#### [Work to be completed]
Of the entries below, return exactly those lines that fall between the one containing "From Stdlib Require" and the one containing "From stdpp Require", the two end lines included.

*** Information shown Section Begins ***

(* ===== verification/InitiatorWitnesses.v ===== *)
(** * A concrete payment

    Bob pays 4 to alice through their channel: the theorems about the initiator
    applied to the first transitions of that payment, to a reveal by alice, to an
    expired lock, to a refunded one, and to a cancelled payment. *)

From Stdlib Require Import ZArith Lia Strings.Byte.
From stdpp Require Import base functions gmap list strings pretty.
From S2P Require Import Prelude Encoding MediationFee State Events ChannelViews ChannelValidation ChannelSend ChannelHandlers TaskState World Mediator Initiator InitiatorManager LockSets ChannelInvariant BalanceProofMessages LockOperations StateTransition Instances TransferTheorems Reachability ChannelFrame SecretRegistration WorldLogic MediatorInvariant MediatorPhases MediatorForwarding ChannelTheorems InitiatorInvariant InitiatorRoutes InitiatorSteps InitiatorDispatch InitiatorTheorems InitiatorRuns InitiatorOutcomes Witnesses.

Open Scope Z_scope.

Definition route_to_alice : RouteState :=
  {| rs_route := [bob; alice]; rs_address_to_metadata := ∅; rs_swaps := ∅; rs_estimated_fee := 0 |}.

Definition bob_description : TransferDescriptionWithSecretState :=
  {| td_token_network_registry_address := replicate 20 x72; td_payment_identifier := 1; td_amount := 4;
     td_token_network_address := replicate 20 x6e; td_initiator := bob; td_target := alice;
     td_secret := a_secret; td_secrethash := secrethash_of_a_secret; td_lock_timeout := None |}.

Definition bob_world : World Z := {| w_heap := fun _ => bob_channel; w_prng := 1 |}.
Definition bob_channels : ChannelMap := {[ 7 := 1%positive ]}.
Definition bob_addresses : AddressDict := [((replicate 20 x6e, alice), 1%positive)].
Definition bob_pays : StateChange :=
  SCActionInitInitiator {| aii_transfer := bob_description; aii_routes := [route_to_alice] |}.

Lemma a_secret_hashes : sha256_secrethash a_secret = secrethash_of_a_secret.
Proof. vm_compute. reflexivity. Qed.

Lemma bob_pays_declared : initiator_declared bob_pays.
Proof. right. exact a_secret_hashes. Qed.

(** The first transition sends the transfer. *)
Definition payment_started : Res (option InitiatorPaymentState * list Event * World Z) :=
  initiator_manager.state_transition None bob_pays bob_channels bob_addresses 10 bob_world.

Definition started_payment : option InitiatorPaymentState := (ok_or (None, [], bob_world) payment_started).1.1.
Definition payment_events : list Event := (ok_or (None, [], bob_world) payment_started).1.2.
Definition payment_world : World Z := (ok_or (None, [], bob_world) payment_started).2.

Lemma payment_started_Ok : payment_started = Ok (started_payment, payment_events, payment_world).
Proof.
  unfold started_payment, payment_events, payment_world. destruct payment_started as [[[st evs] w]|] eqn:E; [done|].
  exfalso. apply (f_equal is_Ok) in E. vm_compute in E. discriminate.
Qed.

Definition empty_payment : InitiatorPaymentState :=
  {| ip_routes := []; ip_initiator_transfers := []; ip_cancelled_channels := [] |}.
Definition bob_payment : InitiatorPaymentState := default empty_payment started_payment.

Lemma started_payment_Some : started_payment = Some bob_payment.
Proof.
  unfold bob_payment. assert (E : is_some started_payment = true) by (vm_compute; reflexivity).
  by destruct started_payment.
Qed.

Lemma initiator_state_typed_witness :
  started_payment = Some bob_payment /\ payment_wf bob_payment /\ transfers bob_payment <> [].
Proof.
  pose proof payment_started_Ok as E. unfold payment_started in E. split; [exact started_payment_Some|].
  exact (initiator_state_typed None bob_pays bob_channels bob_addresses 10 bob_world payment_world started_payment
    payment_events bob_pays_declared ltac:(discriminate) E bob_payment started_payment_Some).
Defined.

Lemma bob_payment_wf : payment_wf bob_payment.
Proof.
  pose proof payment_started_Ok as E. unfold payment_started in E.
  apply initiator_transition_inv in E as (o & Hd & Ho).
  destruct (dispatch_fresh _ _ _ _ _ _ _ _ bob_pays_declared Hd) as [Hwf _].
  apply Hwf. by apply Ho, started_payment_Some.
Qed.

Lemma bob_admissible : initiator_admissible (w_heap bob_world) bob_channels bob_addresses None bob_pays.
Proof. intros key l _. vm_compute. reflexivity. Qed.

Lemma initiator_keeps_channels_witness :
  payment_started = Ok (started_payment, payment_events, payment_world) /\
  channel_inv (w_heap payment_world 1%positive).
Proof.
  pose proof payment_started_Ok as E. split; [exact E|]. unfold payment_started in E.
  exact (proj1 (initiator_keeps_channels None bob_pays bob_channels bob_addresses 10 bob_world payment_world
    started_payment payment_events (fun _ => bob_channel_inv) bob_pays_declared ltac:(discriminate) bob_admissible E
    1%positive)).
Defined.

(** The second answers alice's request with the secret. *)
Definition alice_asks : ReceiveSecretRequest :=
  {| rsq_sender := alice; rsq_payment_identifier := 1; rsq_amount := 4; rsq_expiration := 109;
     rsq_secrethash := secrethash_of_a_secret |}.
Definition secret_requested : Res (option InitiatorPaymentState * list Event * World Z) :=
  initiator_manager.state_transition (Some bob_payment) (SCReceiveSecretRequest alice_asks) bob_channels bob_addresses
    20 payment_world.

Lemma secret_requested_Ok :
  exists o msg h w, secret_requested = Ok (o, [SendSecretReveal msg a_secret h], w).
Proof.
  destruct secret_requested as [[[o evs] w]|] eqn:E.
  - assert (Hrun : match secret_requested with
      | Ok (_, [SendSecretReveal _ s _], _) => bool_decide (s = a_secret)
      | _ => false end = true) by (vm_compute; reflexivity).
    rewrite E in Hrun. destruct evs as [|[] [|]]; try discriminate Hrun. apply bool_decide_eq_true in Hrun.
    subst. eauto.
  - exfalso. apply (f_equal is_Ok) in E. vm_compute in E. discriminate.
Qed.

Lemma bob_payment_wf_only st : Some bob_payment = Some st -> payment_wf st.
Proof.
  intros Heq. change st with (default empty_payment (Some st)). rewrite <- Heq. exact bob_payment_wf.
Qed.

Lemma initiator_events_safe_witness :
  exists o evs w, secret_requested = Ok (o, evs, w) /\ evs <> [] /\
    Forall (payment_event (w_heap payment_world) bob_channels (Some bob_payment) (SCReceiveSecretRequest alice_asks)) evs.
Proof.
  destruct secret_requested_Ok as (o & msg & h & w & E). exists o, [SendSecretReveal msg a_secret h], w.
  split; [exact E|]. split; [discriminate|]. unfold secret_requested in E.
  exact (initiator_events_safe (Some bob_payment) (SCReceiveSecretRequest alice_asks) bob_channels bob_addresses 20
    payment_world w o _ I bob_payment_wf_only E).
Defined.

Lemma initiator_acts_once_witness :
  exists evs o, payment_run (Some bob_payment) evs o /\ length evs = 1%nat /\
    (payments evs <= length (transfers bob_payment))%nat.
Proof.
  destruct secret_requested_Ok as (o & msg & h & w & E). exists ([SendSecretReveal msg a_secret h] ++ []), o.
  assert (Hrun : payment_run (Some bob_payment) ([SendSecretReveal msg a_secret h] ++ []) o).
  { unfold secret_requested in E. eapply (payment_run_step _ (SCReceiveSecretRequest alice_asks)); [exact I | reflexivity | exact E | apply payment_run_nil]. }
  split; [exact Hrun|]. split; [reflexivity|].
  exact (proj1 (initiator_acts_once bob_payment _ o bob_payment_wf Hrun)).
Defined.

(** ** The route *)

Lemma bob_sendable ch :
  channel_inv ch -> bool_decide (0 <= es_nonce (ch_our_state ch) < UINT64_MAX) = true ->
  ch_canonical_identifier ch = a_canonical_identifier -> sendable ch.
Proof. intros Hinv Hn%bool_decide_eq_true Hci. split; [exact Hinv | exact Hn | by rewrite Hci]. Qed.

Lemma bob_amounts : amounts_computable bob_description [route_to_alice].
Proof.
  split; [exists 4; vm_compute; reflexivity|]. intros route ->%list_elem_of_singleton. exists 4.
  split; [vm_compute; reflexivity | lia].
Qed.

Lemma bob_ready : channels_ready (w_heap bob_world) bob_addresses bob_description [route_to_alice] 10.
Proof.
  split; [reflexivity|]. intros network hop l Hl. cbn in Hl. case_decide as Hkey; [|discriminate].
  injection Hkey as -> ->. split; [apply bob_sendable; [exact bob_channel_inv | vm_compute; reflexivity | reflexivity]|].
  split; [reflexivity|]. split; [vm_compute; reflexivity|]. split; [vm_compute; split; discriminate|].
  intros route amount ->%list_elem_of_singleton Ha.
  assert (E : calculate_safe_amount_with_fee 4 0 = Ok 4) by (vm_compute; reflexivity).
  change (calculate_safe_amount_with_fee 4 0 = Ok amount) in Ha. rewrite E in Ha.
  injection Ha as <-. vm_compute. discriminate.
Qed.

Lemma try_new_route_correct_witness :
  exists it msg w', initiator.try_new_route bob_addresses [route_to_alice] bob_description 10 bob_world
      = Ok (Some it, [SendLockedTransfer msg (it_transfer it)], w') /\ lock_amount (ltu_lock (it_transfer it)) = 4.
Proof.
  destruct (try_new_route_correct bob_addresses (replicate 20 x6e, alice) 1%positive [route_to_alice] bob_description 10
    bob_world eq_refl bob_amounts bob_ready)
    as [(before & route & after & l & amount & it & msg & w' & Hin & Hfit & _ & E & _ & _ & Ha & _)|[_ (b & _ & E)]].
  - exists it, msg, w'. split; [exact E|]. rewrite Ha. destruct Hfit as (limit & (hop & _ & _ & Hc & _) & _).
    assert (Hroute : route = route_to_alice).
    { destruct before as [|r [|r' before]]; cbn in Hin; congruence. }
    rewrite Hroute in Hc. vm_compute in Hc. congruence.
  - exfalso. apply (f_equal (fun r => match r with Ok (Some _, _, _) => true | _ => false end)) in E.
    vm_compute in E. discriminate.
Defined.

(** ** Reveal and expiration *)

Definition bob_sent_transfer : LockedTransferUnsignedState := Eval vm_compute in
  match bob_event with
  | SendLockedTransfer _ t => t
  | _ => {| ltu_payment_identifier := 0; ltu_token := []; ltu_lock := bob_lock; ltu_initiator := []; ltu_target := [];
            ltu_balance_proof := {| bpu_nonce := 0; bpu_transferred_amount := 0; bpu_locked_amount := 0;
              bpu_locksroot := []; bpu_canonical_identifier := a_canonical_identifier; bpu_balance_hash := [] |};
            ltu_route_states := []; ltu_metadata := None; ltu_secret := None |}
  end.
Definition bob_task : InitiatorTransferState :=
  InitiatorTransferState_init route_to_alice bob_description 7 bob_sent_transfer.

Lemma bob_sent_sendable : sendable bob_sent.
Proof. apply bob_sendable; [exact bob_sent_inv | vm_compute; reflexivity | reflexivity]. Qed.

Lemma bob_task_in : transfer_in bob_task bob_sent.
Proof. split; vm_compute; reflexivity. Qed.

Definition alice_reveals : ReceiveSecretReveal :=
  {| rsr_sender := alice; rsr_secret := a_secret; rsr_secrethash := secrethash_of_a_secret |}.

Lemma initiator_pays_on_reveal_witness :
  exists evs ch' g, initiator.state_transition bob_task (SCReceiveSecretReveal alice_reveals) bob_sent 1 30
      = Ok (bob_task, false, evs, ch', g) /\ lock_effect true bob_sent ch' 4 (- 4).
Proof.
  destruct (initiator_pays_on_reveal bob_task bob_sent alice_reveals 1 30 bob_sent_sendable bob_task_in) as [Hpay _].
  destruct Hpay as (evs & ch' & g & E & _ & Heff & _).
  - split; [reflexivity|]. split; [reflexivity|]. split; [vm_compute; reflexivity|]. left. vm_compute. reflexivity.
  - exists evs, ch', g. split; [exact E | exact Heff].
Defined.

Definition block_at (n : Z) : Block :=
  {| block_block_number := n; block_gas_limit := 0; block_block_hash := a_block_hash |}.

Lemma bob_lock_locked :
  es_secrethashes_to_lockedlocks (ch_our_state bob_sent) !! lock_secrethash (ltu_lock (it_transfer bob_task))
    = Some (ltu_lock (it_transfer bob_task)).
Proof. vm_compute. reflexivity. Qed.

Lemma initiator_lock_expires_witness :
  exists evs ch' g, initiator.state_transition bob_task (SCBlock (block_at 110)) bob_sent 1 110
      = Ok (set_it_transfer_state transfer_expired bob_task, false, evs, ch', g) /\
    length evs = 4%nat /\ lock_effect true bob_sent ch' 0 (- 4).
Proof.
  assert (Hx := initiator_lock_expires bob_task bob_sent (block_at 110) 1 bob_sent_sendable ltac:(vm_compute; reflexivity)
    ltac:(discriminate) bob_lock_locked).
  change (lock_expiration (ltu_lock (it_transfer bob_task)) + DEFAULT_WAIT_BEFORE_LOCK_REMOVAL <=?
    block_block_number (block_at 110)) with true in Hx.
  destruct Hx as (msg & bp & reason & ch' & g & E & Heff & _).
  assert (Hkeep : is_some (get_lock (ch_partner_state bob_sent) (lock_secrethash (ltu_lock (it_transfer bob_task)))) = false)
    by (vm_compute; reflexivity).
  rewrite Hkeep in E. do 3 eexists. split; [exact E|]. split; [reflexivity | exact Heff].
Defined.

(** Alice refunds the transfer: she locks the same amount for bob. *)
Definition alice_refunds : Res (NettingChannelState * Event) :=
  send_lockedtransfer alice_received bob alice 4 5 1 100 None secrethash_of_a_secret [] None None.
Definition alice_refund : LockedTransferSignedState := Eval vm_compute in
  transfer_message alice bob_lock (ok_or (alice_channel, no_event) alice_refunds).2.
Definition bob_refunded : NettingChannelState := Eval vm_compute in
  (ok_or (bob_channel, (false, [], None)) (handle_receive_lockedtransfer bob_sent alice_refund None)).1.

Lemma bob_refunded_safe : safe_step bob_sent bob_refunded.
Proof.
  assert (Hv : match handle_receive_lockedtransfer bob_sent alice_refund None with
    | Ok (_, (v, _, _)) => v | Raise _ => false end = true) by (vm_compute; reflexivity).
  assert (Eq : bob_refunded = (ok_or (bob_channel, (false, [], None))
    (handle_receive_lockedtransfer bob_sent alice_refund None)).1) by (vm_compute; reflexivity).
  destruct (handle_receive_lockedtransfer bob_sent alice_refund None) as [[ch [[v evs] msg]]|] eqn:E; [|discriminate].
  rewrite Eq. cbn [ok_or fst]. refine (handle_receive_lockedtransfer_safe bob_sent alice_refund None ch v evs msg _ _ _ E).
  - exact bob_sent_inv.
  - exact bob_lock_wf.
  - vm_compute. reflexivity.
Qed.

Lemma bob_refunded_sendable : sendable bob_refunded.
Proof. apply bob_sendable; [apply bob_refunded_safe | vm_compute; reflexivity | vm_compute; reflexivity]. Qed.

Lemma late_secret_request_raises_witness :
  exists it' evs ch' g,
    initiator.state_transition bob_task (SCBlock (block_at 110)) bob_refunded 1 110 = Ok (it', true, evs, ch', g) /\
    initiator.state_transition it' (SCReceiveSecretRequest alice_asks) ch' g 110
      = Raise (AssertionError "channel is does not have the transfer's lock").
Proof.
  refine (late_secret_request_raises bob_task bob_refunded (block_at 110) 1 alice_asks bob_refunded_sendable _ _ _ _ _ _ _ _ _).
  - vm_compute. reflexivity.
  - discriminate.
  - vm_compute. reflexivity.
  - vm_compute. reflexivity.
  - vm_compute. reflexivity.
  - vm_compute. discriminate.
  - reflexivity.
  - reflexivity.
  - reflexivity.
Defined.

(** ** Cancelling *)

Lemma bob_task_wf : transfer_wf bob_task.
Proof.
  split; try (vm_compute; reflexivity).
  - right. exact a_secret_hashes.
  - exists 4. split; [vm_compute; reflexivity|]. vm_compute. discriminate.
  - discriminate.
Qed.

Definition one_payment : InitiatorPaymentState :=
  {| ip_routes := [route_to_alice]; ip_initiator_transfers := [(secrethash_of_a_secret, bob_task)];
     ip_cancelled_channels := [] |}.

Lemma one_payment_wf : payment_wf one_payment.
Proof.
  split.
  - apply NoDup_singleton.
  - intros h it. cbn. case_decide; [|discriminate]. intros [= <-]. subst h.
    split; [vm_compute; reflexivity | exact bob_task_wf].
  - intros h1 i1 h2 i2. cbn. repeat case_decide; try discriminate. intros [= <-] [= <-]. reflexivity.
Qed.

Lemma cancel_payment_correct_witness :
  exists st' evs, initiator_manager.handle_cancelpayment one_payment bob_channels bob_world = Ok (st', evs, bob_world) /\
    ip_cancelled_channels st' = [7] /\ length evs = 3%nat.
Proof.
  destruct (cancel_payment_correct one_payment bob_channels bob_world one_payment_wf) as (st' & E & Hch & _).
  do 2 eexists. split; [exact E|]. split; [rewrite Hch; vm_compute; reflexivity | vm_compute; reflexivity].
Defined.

*** Information shown Section Ends ***

#### [Task result]
From Stdlib Require Import ZArith Lia Strings.Byte.
From stdpp Require Import base functions gmap list strings pretty.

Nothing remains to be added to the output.